Auch die zulässigen Speicherfristen werden durch das neue Datenschutzrecht auf das notwendige Minimum beschränkt – allerdings nur dann, wenn dies technisch zumutbar ist. Eine weitere Anleihe aus der DSGVO: Das Gesetz gilt nicht nur für die Datenverarbeitung innerhalb Chinas, sondern auch extraterritorial, sobald Daten über Personen verarbeitet werden, die sich in China befinden.
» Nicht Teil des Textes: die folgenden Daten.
Lemma format_long_run s i l :
  rest_at (um s) p K i l ->
  let '(l', long) := ref_long l in
  exists i', format_long p i s = Ret (i', long) s /\ rest_at (um s) p K i' l'.
Proof.
  intros H. pose proof (rest_byte _ _ _ _ _ H) as Hb. unfold ref_long, format_long, mbind, U_bind.
  rewrite (ldc_rest s _ l), sext8_eqb by (done || lia).
  destruct (Z.eqb_spec (nthz l 0) 108) as [E|E]; cbn [negb]; [|by exists i].
  pose proof (rest_next _ _ _ _ _ H ltac:(lia)) as Ht. pose proof (rest_byte _ _ _ _ _ Ht) as Hb'.
  rewrite <- Z.add_assoc, (ldc_rest s _ (tail l)), sext8_eqb by (done || lia).
  destruct (Z.eqb_spec (nthz (tail l) 0) 108) as [E'|E']; eexists; (split; [done|]); [|done].
  apply rest_next2; [done|lia|lia].
Qed.
End conversion.

(** ** One conversion *)

Lemma padded_mod body width left_ zero :
  (fun c => c mod 256) <$> padded body width left_ zero =
  padded ((fun c => c mod 256) <$> body) width left_ zero.
Proof.
  unfold padded. rewrite length_fmap. destruct left_; rewrite fmap_app, fmap_replicate; [done|].
  by destruct zero.
Qed.

Lemma number_text_small spec long ap :
  Forall is_byte (number_text spec long ap).1 /\ (length (number_text spec long ap).1 <= 66)%nat.
Proof.
  assert (forall w v base upper, 2 <= base <= 36 -> (0 < w <= 64)%nat -> 0 <= v ->
    Forall is_byte (uint_text w v base upper) /\ (length (uint_text w v base upper) <= 64)%nat) as Hu.
  { intros w v base upper Hb Hw Hv. split.
    - eapply Forall_impl; [by apply (uint_text_digits w base Hb); [lia|]|]. intros c [Hc _]. unfold is_byte. lia.
    - pose proof (uint_text_length w base Hb ltac:(lia) v upper). lia. }
  assert (forall v, 0 <= u32 v) as Hu32 by (intros; apply Z.mod_pos_bound; lia).
  assert (forall v, 0 <= v mod 2 ^ 64) as Hu64 by (intros; apply Z.mod_pos_bound; lia).
  assert (Hi : forall v, Forall is_byte (int_text v) /\ (length (int_text v) <= 66)%nat).
  { intros v. unfold int_text. destruct (v <? 0).
    - destruct (Hu 32%nat (u32 (0 - v)) 10 0) as [H1 H2]; [lia..|done|].
      split; [constructor; [unfold is_byte; lia|done]|simpl; lia].
    - destruct (Hu 32%nat (u32 v) 10 0) as [H1 H2]; [lia..|done|]. split; [done|lia]. }
  assert (Hll : forall v, Forall is_byte (ll_text v) /\ (length (ll_text v) <= 66)%nat).
  { intros v. unfold ll_text. destruct (v <? 0).
    - destruct (Hu 64%nat ((0 - v) mod 2 ^ 64) 10 0) as [H1 H2]; [lia..|done|].
      split; [constructor; [unfold is_byte; lia|done]|simpl; lia].
    - destruct (Hu 64%nat (v mod 2 ^ 64) 10 0) as [H1 H2]; [lia..|done|]. split; [done|lia]. }
  unfold number_text, va_long_long. destruct (va_int ap) as [v ap1]. destruct (va_int ap1) as [w ap2].
  destruct ((spec =? 100) || (spec =? 105)); [destruct (long =? 2); [apply Hll|apply Hi]|].
  destruct (spec =? 112); cbn [fst].
  { destruct (Hu 32%nat (u32 v) 16 0) as [H1 H2]; [lia..|done|]. split; [|rewrite length_app; simpl; lia].
    apply Forall_app. split; [|done]. repeat constructor; done. }
  assert (Hbase : 2 <= (if spec =? 117 then 10 else 16) <= 36) by (destruct (spec =? 117); lia).
  destruct (long =? 2); cbn [fst].
  - destruct (Hu 64%nat (ull_of v w) (if spec =? 117 then 10 else 16) (if spec =? 88 then 1 else 0)); [done|lia| |split; [done|lia]].
    unfold ull_of. pose proof (Hu32 v). pose proof (Hu32 w). lia.
  - destruct (Hu 32%nat (u32 v) (if spec =? 117 then 10 else 16) (if spec =? 88 then 1 else 0)); [done|lia|done|split; [done|lia]].
Qed.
Mit dem Gesetz wird auch das Datensammeln durch den Staat gesetzlich geregelt: Grundsätzlich unterliegen nach Artikel 3 des PIPL auch staatliche Stellen den Anforderungen des neuen Datenschutzrechts. Ein Datenmissbrauch durch Behörden oder einzelne Mitarbeiter ist grundsätzlich sanktionsbewehrt. Allerdings sind Datenspeicherungen und -weitergaben gleichwohl in großem Umfang möglich – soweit Behörden diese anordnen und hierfür ermächtigt sind.
“Auch mit dem neuen PIPL ist es sehr fraglich, ob China ein vergleichbares EU-Datenschutzniveau hat”, warnt denn auch der Bremer Jurist und Compliance-Unternehmer Dennis-Kenji Kipker. Für ihn liegt Chinas Datenschutzinitiative “eher im Wirtschaftsschutz und Interessen staatlicher Sicherheit begründet”.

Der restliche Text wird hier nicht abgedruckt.